One Georgia bankruptcy court entered a ruling immediately after the law took effect that attorneys do not have to comply with these requirements; however, no other courts are reported to have joined in that opinion.
“Trust But Verify”:
of Debtor’s Schedules
The BAPCPA requires attorneys representing consumer debtors to conduct a “reasonable inquiry” to verify that the information being submitted by the debtor is well grounded in fact. Moreover, the attorney’s signature constitutes a certification that the attorney has no knowledge after an inquiry that the information supplied is incorrect. If the information is subsequently found to be inaccurate, the firm may be construed to be assisting the client in misrepresenting his or her financial condition.
Unfortunately, many of the important terms are not defined and there is a significant concern that these certifications go well beyond the requirements of Rule 11. The ABA Business Law Section recently issued a report on this issue, recommending a set of guidelines that can assist attorneys venturing into these waters.
Also, attorneys are expected to check PACER to ensure that their clients have not previously sought bankruptcy protection, regardless of what their client says. An Alabama bankruptcy court recently held that it was a violation of Rule 11 for an attorney to file a case without checking for prior bankruptcy filings.2
Section 707(b)(4) of the BAPCPA also states that, if it is determined under the new rules that a case was improperly filed as a Chapter 7, the debtor’s attorney, not the debtor, can be held responsible for all costs incurred by the trustee in seeking the dismissal. The court may also assess a civil penalty for violating Rule 11.
Restrictions on Advice
Under the “means test” created by the BAPCPA, clients that otherwise would not qualify for Chapter 7 might qualify if the amount of their secured debt is increased, since the means test deducts secured debt from the income calculation.
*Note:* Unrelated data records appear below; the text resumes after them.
(* ===== verification/NetAddr.v ===== *)
(** * [net/netip]: parsing addresses

    [netip.ParseAddr] with its IPv4 and IPv6 grammars, [net.ParseIP], prefixes and the
    loopback test.  An IPv6 zone is kept beside the address. *)

From S2P Require Import Prelude Text SessionTokens.

(** The four fields of a dotted quad: [digits] counts those of the field being read. *)
Fixpoint parse_quad (fields : list N) (digits : nat) (val : Z) (s : string) : option (list N) :=
  match s with
  | EmptyString =>
      match digits, fields with
      | O, _ => None
      | _, [c; b; a] => Some [a; b; c; Z.to_N val]
      | _, _ => None
      end
  | String ch r =>
      match digit ch with
      | Some d =>
          if (digits =? 1)%nat && (val =? 0) then None
          else if 255 <? 10 * val + d then None
          else parse_quad fields (S digits) (10 * val + d) r
      | None =>
          if negb (Ascii.eqb ch ".") || (digits =? 0)%nat || (3 <=? length fields)%nat then None
          else parse_quad (Z.to_N val :: fields) 0 0 r
      end
  end.

Definition hex_digit (c : ascii) : option N :=
  let b := N_of_ascii c in
  if (48 <=? b)%N && (b <=? 57)%N then Some (b - 48)%N
  else if (97 <=? b)%N && (b <=? 102)%N then Some (b - 87)%N
  else if (65 <=? b)%N && (b <=? 70)%N then Some (b - 55)%N
  else None.

(** The leading hexadecimal digits: their number, their value, the rest. *)
Fixpoint hex_run (count : nat) (acc : N) (s : string) : nat * N * string :=
  match s with
  | EmptyString => (count, acc, "")
  | String c r => match hex_digit c with Some d => hex_run (S count) (acc * 16 + d)%N r | None => (count, acc, s) end
  end.

(** Expansion of the ellipsis: [before] and [after] are the groups on its two sides. *)
Definition expand (before : list N) (ellipsis : option nat) : option (list N) :=
  let n := length before in
  match ellipsis with
  | None => if (n =? 8)%nat then Some before else None
  | Some at_ => if (8 <=? n)%nat then None else Some (take at_ before ++ replicate (8 - n) 0%N ++ drop at_ before)
  end.

(** The loop over the groups; every turn but the last consumes a colon, so the length of
    the text bounds the turns. *)
Fixpoint parse_groups (fuel : nat) (groups : list N) (ellipsis : option nat) (s : string) : option (list N) :=
  match fuel with
  | O => None
  | S fuel' =>
      if (8 <=? length groups)%nat then None
      else
        let '(count, acc, rest) := hex_run 0 0 s in
        if (count =? 0)%nat || (4 <? count)%nat then None
        else match rest with
             | EmptyString => expand (groups ++ [acc]) ellipsis
             | String "." _ =>
                 if (bool_decide (ellipsis = None) && negb (length groups =? 6)%nat) || (6 <? length groups)%nat then None
                 else match parse_quad [] 0 0 s with
                      | Some [a; b; c; d] => expand (groups ++ [a * 256 + b; c * 256 + d]%N) ellipsis
                      | _ => None
                      end
             | String ":" EmptyString => None
             | String ":" (String ":" more) =>
                 if ellipsis != None then None
                 else if more == "" then expand (groups ++ [acc]) (Some (S (length groups)))
                 else parse_groups fuel' (groups ++ [acc]) (Some (S (length groups))) more
             | String ":" more => parse_groups fuel' (groups ++ [acc]) ellipsis more
             | _ => None
             end
  end.

Definition parse_ipv6 (s : string) : option (Addr * string) :=
  let '(address, zone, zoned) := Cut "%" s in
  if zoned && (zone == "") then None
  else
    let groups :=
      if HasPrefix address "::" then
        let rest := str_drop 2 address in
        if rest == "" then Some (replicate 8 0%N) else parse_groups (S (String.length rest)) [] (Some 0%nat) rest
      else parse_groups (S (String.length address)) [] None address in
    match groups with Some g => Some (Addr6 g, zone) | None => None end.

(** The first of '.', ':' and '%' decides the grammar. *)
Fixpoint addr_kind (s : string) : option ascii :=
  match s with
  | EmptyString => None
  | String c r => if existsb (Ascii.eqb c) ["."; ":"; "%"]%char then Some c else addr_kind r
  end.

Definition ParseAddr (s : string) : option (Addr * string) :=
  match addr_kind s with
  | Some "."%char => match parse_quad [] 0 0 s with Some octets => Some (Addr4 octets, "") | None => None end
  | Some ":"%char => parse_ipv6 s
  | _ => None
  end.

(** [net.ParseIP]: an address without a zone. *)
Definition ParseIP (s : string) : option Addr :=
  match ParseAddr s with Some (a, zone) => if zone == "" then Some a else None | None => None end.

(** [IP.IsLoopback]: 127.0.0.0/8, also mapped into IPv6, or ::1. *)
Definition IsLoopback (a : Addr) : bool :=
  match Unmap a with
  | Addr4 (b :: _) => (b =? 127)%N
  | Addr6 groups => groups == [0; 0; 0; 0; 0; 0; 0; 1]%N
  | _ => false
  end.

(** ** Prefixes *)

Record Prefix := mkPrefix { Prefix_Addr : Addr; Prefix_Bits : Z }.

Definition addr_value (width : N) (fields : list N) : N := fold_left (λ acc f, (acc * 2 ^ width + f)%N) fields 0%N.

(** [Prefix.Contains] of an address without zone: the same family and the same leading bits. *)
Definition Prefix_Contains (p : Prefix) (a : Addr) : bool :=
  match Prefix_Addr p, a with
  | Addr4 f, Addr4 g =>
      (0 <=? Prefix_Bits p) && (Prefix_Bits p <=? 32) &&
      (N.shiftr (N.lxor (addr_value 8 f) (addr_value 8 g)) (Z.to_N (32 - Prefix_Bits p)) =? 0)%N
  | Addr6 f, Addr6 g =>
      (0 <=? Prefix_Bits p) && (Prefix_Bits p <=? 128) &&
      (N.shiftr (N.lxor (addr_value 16 f) (addr_value 16 g)) (Z.to_N (128 - Prefix_Bits p)) =? 0)%N
  | _, _ => false
  end.

#[export] Instance Addr_eq_dec : EqDecision Addr.
Proof. solve_decision. Defined.

Example parse_addrs : ParseAddr <$> ["203.0.113.9"; "1.2.3"; "1.2.3.04"; "1.2.3.256"; "2001:db8::1"; "::"; "::ffff:192.168.1.1"; "1:2:3:4:5:6:7:8"; "1::2::3"; "fe80::1%eth0"; "1:2:3:4:5:6:7::"; "::1:2:3:4:5:6:7:8"; "12345::"; "1.2.3.4."] =
  [Some (Addr4 [203; 0; 113; 9]%N, ""); None; None; None; Some (Addr6 [8193; 3512; 0; 0; 0; 0; 0; 1]%N, "");
   Some (Addr6 [0; 0; 0; 0; 0; 0; 0; 0]%N, ""); Some (Addr6 [0; 0; 0; 0; 0; 65535; 49320; 257]%N, "");
   Some (Addr6 [1; 2; 3; 4; 5; 6; 7; 8]%N, ""); None; Some (Addr6 [65152; 0; 0; 0; 0; 0; 0; 1]%N, "eth0");
   Some (Addr6 [1; 2; 3; 4; 5; 6; 7; 0]%N, ""); None; None; None].
Proof. vm_compute. reflexivity. Qed.
Example loopbacks : (λ s, IsLoopback <$> ParseIP s) <$> ["127.0.0.1"; "::1"; "::ffff:127.0.0.2"; "10.0.0.1"; "::1%lo"] =
  [Some true; Some true; Some true; Some false; None].
Proof. vm_compute. reflexivity. Qed.
Example prefixes : (λ a, Prefix_Contains (mkPrefix (Addr4 [10; 0; 0; 0]%N) 8) a) <$> [Addr4 [10; 9; 8; 7]%N; Addr4 [11; 0; 0; 0]%N; AddrInvalid] =
  [true; false; false].
Proof. vm_compute. reflexivity. Qed.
However, Debt Relief Agencies are prevented under section 526 of the BAPCPA from encouraging clients to incur additional debt. Thus, an attorney deemed a Debt Relief Agency is apparently barred from advising his or her client on this issue and potentially even advising on how the means test is calculated, since a review of that test could lead a client to the conclusion that he or she should incur debt.
The Congressional Budget Office anticipated that the cost for a debtor’s attorney would likely increase by $150 to $500 per case. An informal survey of local bankruptcy debtors’ attorneys confirms that their base fees have indeed increased. Thus, it is now more expensive for troubled debtors to seek bankruptcy relief.
Attorneys representing Chapter 7 debtors must be paid in advance of the filing; however, an attorney taking a credit-card payment for fees likely runs afoul of section 526 referenced above.
Chapter 13 debtors’ counsel are often paid through the course of the case. In the past, the fees of debtors’ counsel were paid as a first priority and usually paid within one year of filing. The BAPCPA now subordinates the fees of counsel to domestic support obligations and it is expected that fees may now take up to 60 months to be paid, assuming the debtor remains in Chapter 13.
So, what to do? First, be sure to become very familiar with the BAPCPA before taking on any new cases. The law is truly different, and the penalties can be severe for not understanding those changes fully.
Second, be aware of the pitfalls and potential liability. The ABA has recently published an e-book, “Nine Traps and One Slap — Attorney Liability Under the New Bankruptcy Law,” which is advertised as containing in-depth information on liability problems for consumer- debtor attorneys, as well as all other lawyers who get involved with any bankruptcy proceedings.
1 § 526(c)(2)(A).
2 In re Oliver, 323 B.R. 769 (M.D. Alabama 2005).